TASK GOAL:
Extract all lines from the data beneath that include the word "bind".

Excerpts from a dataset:
--- START ---
Lemma reader_turn_ok a y :
  call_ok y -> match a with VBlock _ _ => False | VRead n => 0 <= n | VTurn => True end ->
  exists y', voice_turn a y = Some y' /\ call_ok y'.
Proof.
  intros [[buf Hr] Hf He Hs Hrd] Ha. destruct y as [[w hl f g] pc up down hd]. cbn in *. destruct a as [|n|]; [done| |].
  - destruct pc; [|eexists; split; [done|]; by split; [exists buf|..]..].
    unfold mixer_enter, bind, get_glob, ret. cbn. rewrite He. eexists. split; [done|]. by split; [exists buf|..].
  - destruct pc as [|n|n].
    + eexists. split; [done|]. by split; [exists buf|..].
    + cbn [voice_turn mixer_turn reader vs said_up said_down heard]. unfold bind, get_record, get_glob, id.
      cbn [glob]. destruct (Z.leb_spec n (lenwrite (vg_record g) - lenread (vg_record g))) as [Hn|Hn].
      * rewrite (rec_ok_copy _ _ _ _ _ _ _ w hl f g Hr eq_refl) by (cbn in Hrd; lia).
        pose proof Hr as [_ _ _ _ _ _ (_ & _ & Hmax) H8 _ _ _].
        unfold add_int. cbn [glob]. rewrite (proj2 (Z.leb_le _ _)) by lia. eexists. split; [done|].
        split; cbn; [|done..]. exists buf. apply rec_ok_read; [done|cbn in Hrd; lia].
      * eexists. split; [done|]. cbn. rewrite app_nil_r. split; cbn; [by exists buf|done..|].
        split; [exact Hrd|]. cbn. lia.
    + cbn. unfold bind, get_glob, id. cbn. destruct (Z.leb_spec (g_sem_record g) 0).
      * eexists. split; [done|]. by split; [exists buf|..].
      * unfold set_glob, ret. cbn. rewrite He. eexists. split; [done|]. cbn. rewrite app_nil_r.
        split; cbn; [by exists buf|done..|lia|exact (proj1 Hrd)].
Qed.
--- END ---
TASK OUTPUT:
    unfold mixer_enter, bind, get_glob, ret. cbn. rewrite He. eexists. split; [done|]. by split; [exists buf|..].
    + cbn [voice_turn mixer_turn reader vs said_up said_down heard]. unfold bind, get_record, get_glob, id.
    + cbn. unfold bind, get_glob, id. cbn. destruct (Z.leb_spec (g_sem_record g) 0).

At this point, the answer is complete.